The problem it solves is that the web rarely fits any one person perfectly. A site you use every day might bury the thing you actually need, waste half the screen on chrome you never touch, or ship a color scheme that hurts to look at after dark. Normally you'd either live with it or dig into browser developer tools and hand-write overrides that break the next time the site updates. ClickRemix sits in the middle, turning a described intent into working CSS and JavaScript that changes the page without touching the site's own source. It's the kind of fix people used to ask a developer friend for or give up on entirely, brought down to a sentence you can write yourself in a few seconds.
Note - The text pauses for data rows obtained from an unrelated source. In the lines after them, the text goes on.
(** *** Releasing lobbies and applications *)

Lemma destroy_lobby_ok d l :
  dir_ok d → (∀ gm g, game_heap d !! gm = Some g → game_lobby g ≠ l) →
  dir_ok (destroy_lobby d l).
Proof.
  intros Hok Hfree. unfold destroy_lobby. destruct (lobby_heap d !! l) as [lobby|] eqn:Hl; [|done].
  pose proof Hok as [Happ Hlob Hgames Hhome Hroom Hlist Hfresh Hsound].
  set (unlist := λ app, app <| lobbies_ ::= delete (lobby_name lobby, lobby_type lobby) |>).
  assert (lobby_key d l = Some (lobby_place lobby)) as Hlk by (unfold lobby_key; by rewrite Hl).
  assert (∀ x lb, delete l (lobby_heap d) !! x = Some lb → x ≠ l ∧ lobby_heap d !! x = Some lb) as Hdel.
  { intros x lb. rewrite lookup_delete_Some. naive_solver. }
  assert (∀ {B} (f : App → B) a, (∀ app, f (unlist app) = f app) →
    f <$> alter unlist (lobby_home lobby) (app_heap d) !! a = f <$> app_heap d !! a) as Hview.
  { intros B f a Hf. rewrite lookup_alter. case_decide; [|done]. subst.
    rewrite <-option_fmap_compose. by destruct (app_heap d !! _); cbn; rewrite ?Hf. }
  split; unfold app_key, lobbies_of, games_of in *; upd.
  - intros key w. rewrite Happ. by setoid_rewrite (Hview _ (key_of ∘ app_ident)).
  - intros a tbl Ha key x. unfold lobby_key in *. upd.
    assert (∃ tbl0, lobbies_ <$> app_heap d !! a = Some tbl0 ∧
      tbl = if decide (lobby_home lobby = a) then delete (lobby_place lobby).2 tbl0 else tbl0)
      as (tbl0 & Ht & ->).
    { rewrite lookup_alter in Ha. case_decide; [subst a|by exists tbl].
      destruct (app_heap d !! _) as [app|] eqn:E; [|done]. injection Ha as <-.
      exists (lobbies_ app). split; [done|]. done. }
    pose proof (Hlob _ _ Ht key x) as Hx.
    destruct (decide (x = l)) as [->|Hxl].
    + rewrite lookup_delete_eq. split; [|done]. case_decide; [|rewrite Hx, Hlk; intros E%(inj Some); apply (f_equal fst) in E; done].
      rewrite lookup_delete_Some, Hx, Hlk. intros [Hk E%(inj Some)]. by rewrite E in Hk.
    + rewrite lookup_delete_ne by done. case_decide; [|done]. subst a.
      rewrite lookup_delete_Some, Hx. split; [by intros []|]. intros E. split; [|done].
      intros <-. apply (Hlob _ _ Ht) in E.
      assert (tbl0 !! (lobby_place lobby).2 = Some l) by (apply (Hlob _ _ Ht); by rewrite Hlk).
      congruence.
  - intros a tbl. rewrite (Hview _ games_) by done. intros Ha i gm. rewrite (Hgames _ _ Ha).
    unfold room_key, lobby_key. upd. destruct (game_heap d !! gm) as [g|] eqn:Hg; [|done]. cbn.
    by rewrite lookup_delete_ne by (apply not_eq_sym; eauto).
  - intros x lb [_ Hx]%Hdel. rewrite (Hview _ (key_of ∘ app_ident)) by done. by apply (Hhome x).
  - intros gm g Hg. destruct (Hroom _ _ Hg) as (? & ? & lb & ? & ?). repeat split; [done..|].
    exists lb. split; [|done]. rewrite lookup_delete_ne; [done|]. apply not_eq_sym. eauto.
  - intros x lb [_ Hx]%Hdel. by apply Hlist.
  - intros p Hp. destruct (Hfresh _ Hp) as (Fa & ? & ?). rewrite lookup_alter, lookup_delete_None.
    repeat split; [|by right|done]. case_decide; subst; by rewrite ?Fa.
  - exact Hsound.
Qed.
(* ===== verification/LobbyQuery.v ===== *)
(** * Querying the rooms of an SQL lobby

    Models [Lobby::query_lobbies] of [lobby.cpp]: the client's conditions are
    split, screened for keywords and tried in order until one matches a room.
    The database engine and the string splitter are parameters. *)

From S2P Require Import Prelude.
From Stdlib Require Import Ascii.
From Stdlib Require String.
Open Scope Z_scope.

(** ** The keyword screen *)

(** A character of a word, for the regular expression's [\b]. *)
Definition word_char (c : ascii) : bool :=
  let n := Z.of_nat (nat_of_ascii c) in
  ((48 <=? n) && (n <=? 57)) || ((65 <=? n) && (n <=? 90))
  || ((97 <=? n) && (n <=? 122)) || (n =? 95).

Definition upper (c : ascii) : ascii :=
  let n := nat_of_ascii c in
  if (97 <=? n)%nat && (n <=? 122)%nat then ascii_of_nat (n - 32) else c.

(** The maximal words of a text in upper case, [acc] being the word read so
    far, backwards. *)
Fixpoint words_from (acc : list ascii) (s : list ascii) : list (list ascii) :=
  match s with
  | [] => match acc with [] => [] | _ => [rev acc] end
  | c :: s =>
      if word_char c then words_from (upper c :: acc) s
      else match acc with
           | [] => words_from [] s
           | _ => rev acc :: words_from [] s
           end
  end.

Definition words (s : string) : list string :=
  String.string_of_list_ascii <$> words_from [] (String.list_ascii_of_string s).

Definition forbidden_keywords : list string :=
  ["ALTER"; "CREATE"; "DELETE"; "DROP"; "EXEC"; "EXECUTE"; "INSERT"; "MERGE";
   "SELECT"; "UPDATE"; "UNION"]%string.

(** <src/lobby.cpp:194-199 Lobby::query_lobbies>
    The expression matches a keyword between word boundaries, that is a
    maximal word, in any letter case. *)
Definition has_forbidden_keyword (s : string) : bool :=
  existsb (λ w, bool_decide (w ∈ forbidden_keywords)) (words s).

(** ** The query *)

Section query.
(** [str_split s c n] of the utility library, and the ids the database
    selects under a condition; [None] when preparing or stepping fails. *)
Context (str_split : string → ascii → nat → list string).
Context (select : string → option (list string)).

(** <src/lobby.cpp:203-231 Lobby::query_lobbies> *)
Fixpoint run_queries (queries : list string) : option (list string) :=
  match queries with
  | [] => Some []
  | filter :: queries =>
      if bool_decide (filter = EmptyString) then run_queries queries
      else match select filter with
           | None => None
           | Some [] => run_queries queries
           | Some results => Some results
           end
  end.

Definition drop_last_empty (l : list string) : list string :=
  match last l with
  | Some s => if bool_decide (s = EmptyString) then take (length l - 1) l else l
  | None => l
  end.

(** <src/lobby.cpp:175-234 Lobby::query_lobbies> [None] is an exception. *)
Definition query_lobbies (sql_queries : string) : option (list string) :=
  let queries := drop_last_empty (str_split sql_queries ";" 3) in
  match queries with
  | [] => Some []
  | _ =>
      if (3 <? len queries) then None
      else if has_forbidden_keyword sql_queries then None
      else run_queries queries
  end.

(** ** Properties *)

(** The conditions are tried in order: the answer is that of the first one
    that matches a room, those before matching none. *)
Lemma run_queries_spec queries ids :
  ids ≠ [] →
  run_queries queries = Some ids ↔
  ∃ before q after, queries = before ++ q :: after ∧ q ≠ EmptyString ∧
    select q = Some ids ∧
    Forall (λ p, p = EmptyString ∨ select p = Some []) before.
Proof.
  intros Hids. induction queries as [|q queries IH]; cbn [run_queries].
  { split; [congruence|]. intros ([|??] & ? & ? & [=] & _). }
  case_bool_decide as Hq.
  - rewrite IH. split.
    + intros (b & p & a & -> & ? & ? & ?). exists (q :: b), p, a.
      repeat split; [done..|constructor; auto].
    + intros ([|p b] & p' & a & [= <- ->] & ? & ? & Hb); [done|].
      apply Forall_cons in Hb as [_ Hb]. by exists b, p', a.
  - destruct (select q) as [[|i ids0]|] eqn:Hs.
    + rewrite IH. split.
      * intros (b & p & a & -> & ? & ? & ?). exists (q :: b), p, a.
        repeat split; [done..|constructor; auto].
      * intros ([|p b] & p' & a & [= <- ->] & ? & ? & Hb); [congruence|].
        apply Forall_cons in Hb as [_ Hb]. by exists b, p', a.
    + split.
      * intros [= <-]. by exists [], q, queries.
      * intros ([|p b] & p' & a & [= <- ->] & ? & ? & Hb); [congruence|].
        apply Forall_cons in Hb as [[|] _]; congruence.
    + split; [done|].
      intros ([|p b] & p' & a & [= <- ->] & ? & ? & Hb); [congruence|].
      apply Forall_cons in Hb as [[|] _]; congruence.
Qed.

(** Rooms are found only through a query without keywords of the language,
    whatever the database does. *)
Lemma query_screened sql ids :
  query_lobbies sql = Some ids → ids ≠ [] →
  has_forbidden_keyword sql = false ∧
  ∃ q, q ∈ str_split sql ";" 3 ∧ q ≠ EmptyString ∧ select q = Some ids.
Proof.
  unfold query_lobbies. intros Hq Hids.
  assert (drop_last_empty (str_split sql ";" 3) ⊆ str_split sql ";" 3) as Hsub.
  { unfold drop_last_empty. destruct (last _); [|done]. case_bool_decide; [|done].
    apply subseteq_take. }
  destruct (drop_last_empty _) as [|x l] eqn:E; [congruence|]. rewrite <-E in *.
  destruct (3 <? _); [done|]. destruct (has_forbidden_keyword sql); [done|].
  split; [done|]. apply run_queries_spec in Hq as (b & q & a & El & ? & ? & _); [|done].
  exists q. split; [|done]. apply Hsub. rewrite El. set_solver.
Qed.
End query.

(** Keywords count in any letter case, but not inside longer words. *)
Example screens_union : has_forbidden_keyword "1) union(select 1" = true.
Proof. reflexivity. Qed.
Example passes_updated : has_forbidden_keyword "updated_at > 3 AND c1 = 'x'" = false.
Proof. reflexivity. Qed.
Under the hood it injects the generated styles and scripts into the page at view time, so nothing about the original site is permanently altered. You can preview a change before committing to it, toggle it on and off whenever you like, and edit the underlying code directly if the plain-English version got you most of the way there. Each tweak is saved per domain, so the customizations you build for one site load automatically the next time you visit and stay out of the way everywhere else. That per-site scoping is what keeps it from turning into a global mess of conflicting rules. Because each domain carries its own set of tweaks, a change you make to clean up one site never leaks over and breaks the layout of another, which is a common trap with blanket userstyles that try to apply everywhere at once.
Persistence is handled through your Chrome profile, which means saved styles sync with the browser you're already signed into rather than living on a separate account you have to manage. There's also offline support for anything you've already saved, so tweaks you rely on keep working even when you're not connected to the internet. For people who don't want to start from a blank slate, a template library offers pre-made styles you can apply and then adjust to taste, which lowers the barrier for anyone who isn't sure how to describe what they want yet. Starting from a template and then telling it to tweak the result is often faster than describing a whole change from scratch, and it gives newcomers a sense of what the tool can reasonably do before they invest more effort.
The audience is broad because almost everyone has a site they wish worked a little differently. The makers point it at students tidying up cluttered learning portals, developers who want a quick visual override without spinning up a full extension project, and creators shaping the tools they stare at all day. It's a no-code entry point that still exposes real CSS and JavaScript underneath, so it works for someone who just wants a cleaner page and for someone who wants to read and refine exactly what got generated.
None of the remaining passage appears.